Data excerpts
[Start of Attachment]
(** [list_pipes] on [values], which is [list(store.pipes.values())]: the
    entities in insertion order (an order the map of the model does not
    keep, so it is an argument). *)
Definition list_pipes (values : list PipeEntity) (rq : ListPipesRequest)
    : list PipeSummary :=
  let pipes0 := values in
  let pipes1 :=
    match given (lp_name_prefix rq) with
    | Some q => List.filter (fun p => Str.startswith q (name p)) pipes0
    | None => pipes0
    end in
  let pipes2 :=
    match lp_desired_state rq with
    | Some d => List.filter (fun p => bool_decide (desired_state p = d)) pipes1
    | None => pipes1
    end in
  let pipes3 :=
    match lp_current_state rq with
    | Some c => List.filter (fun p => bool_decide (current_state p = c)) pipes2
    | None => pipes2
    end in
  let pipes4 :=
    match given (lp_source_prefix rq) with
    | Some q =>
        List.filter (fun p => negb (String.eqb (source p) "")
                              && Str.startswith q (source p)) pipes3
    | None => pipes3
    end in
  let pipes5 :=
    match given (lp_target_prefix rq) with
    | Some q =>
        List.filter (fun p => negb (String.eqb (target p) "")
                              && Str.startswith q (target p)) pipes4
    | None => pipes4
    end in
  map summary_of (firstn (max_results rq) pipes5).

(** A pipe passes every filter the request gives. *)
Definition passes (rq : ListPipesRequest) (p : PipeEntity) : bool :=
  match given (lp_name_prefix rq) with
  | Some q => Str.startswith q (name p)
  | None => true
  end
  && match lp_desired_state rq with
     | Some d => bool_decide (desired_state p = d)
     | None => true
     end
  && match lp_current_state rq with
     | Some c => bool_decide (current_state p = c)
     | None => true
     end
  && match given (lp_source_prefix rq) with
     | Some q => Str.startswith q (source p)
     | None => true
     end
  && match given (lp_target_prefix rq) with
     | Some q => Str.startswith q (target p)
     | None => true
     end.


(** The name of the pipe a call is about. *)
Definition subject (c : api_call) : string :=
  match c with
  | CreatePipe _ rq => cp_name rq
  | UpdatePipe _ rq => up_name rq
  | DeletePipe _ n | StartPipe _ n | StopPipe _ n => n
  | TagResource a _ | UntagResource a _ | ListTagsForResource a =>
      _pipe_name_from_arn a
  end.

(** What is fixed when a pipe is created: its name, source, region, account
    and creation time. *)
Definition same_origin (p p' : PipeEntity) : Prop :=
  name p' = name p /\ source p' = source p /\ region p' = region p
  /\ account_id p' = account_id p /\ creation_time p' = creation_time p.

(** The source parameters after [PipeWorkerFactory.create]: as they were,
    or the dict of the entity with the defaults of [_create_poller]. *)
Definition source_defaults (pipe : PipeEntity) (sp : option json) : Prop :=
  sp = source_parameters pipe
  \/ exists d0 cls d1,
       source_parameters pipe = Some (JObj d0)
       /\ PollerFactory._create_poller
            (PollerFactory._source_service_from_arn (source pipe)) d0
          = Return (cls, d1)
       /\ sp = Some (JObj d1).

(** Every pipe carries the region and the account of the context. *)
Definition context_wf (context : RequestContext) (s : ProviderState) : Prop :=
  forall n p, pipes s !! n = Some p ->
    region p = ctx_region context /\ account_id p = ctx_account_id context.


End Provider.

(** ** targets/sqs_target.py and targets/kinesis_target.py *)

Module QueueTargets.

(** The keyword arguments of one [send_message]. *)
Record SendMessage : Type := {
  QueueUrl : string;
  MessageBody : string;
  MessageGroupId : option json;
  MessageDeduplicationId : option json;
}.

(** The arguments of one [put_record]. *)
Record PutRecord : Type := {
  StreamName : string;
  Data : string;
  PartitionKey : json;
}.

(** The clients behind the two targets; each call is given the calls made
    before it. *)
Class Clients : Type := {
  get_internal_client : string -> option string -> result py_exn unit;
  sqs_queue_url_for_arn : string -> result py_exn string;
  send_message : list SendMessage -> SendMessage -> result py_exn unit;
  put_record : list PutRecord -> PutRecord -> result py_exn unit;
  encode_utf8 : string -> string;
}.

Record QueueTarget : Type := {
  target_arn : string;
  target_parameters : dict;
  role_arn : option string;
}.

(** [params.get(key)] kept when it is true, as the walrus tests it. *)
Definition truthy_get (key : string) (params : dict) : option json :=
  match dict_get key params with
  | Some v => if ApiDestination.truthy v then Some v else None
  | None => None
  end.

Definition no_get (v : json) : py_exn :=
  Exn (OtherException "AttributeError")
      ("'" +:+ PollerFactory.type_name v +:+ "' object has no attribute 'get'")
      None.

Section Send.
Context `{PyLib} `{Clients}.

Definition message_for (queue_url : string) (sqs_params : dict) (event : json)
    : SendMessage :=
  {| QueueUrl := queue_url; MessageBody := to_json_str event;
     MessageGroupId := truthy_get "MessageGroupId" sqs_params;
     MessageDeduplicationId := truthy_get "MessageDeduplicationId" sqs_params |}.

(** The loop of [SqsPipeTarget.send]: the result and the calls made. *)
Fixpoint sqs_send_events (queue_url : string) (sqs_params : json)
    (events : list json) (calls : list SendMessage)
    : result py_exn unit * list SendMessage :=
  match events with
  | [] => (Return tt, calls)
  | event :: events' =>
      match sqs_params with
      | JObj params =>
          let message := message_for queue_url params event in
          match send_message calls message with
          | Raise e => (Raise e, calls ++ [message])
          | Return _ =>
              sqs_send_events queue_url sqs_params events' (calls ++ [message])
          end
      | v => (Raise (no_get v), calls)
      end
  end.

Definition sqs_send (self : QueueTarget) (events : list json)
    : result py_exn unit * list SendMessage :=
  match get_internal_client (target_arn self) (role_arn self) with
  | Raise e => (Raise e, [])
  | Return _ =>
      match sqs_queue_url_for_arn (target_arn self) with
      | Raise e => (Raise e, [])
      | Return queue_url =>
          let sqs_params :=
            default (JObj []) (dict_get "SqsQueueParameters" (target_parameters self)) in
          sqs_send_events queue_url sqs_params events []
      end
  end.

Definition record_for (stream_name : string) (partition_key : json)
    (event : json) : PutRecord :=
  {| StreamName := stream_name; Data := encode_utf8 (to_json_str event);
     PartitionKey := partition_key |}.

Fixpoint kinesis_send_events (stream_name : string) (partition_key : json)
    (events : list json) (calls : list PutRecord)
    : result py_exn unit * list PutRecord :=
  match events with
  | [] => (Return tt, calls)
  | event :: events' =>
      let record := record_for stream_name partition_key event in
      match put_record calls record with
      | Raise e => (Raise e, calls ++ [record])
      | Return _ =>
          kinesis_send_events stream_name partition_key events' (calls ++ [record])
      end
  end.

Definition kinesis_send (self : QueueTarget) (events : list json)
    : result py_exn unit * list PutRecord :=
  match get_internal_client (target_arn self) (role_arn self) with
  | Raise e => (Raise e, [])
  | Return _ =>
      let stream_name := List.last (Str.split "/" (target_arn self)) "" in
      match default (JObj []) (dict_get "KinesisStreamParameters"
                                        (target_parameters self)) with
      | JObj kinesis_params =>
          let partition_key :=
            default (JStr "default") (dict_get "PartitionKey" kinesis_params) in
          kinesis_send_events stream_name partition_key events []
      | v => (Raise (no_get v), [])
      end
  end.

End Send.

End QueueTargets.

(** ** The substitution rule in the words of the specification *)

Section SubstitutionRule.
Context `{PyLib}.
[End of Attachment]
## The task
Quote exactly the first line of the data and every line after it through the one holding "p = d)) pipes1".

## Task result
(** [list_pipes] on [values], which is [list(store.pipes.values())]: the
    entities in insertion order (an order the map of the model does not
    keep, so it is an argument). *)
Definition list_pipes (values : list PipeEntity) (rq : ListPipesRequest)
    : list PipeSummary :=
  let pipes0 := values in
  let pipes1 :=
    match given (lp_name_prefix rq) with
    | Some q => List.filter (fun p => Str.startswith q (name p)) pipes0
    | None => pipes0
    end in
  let pipes2 :=
    match lp_desired_state rq with
    | Some d => List.filter (fun p => bool_decide (desired_state p = d)) pipes1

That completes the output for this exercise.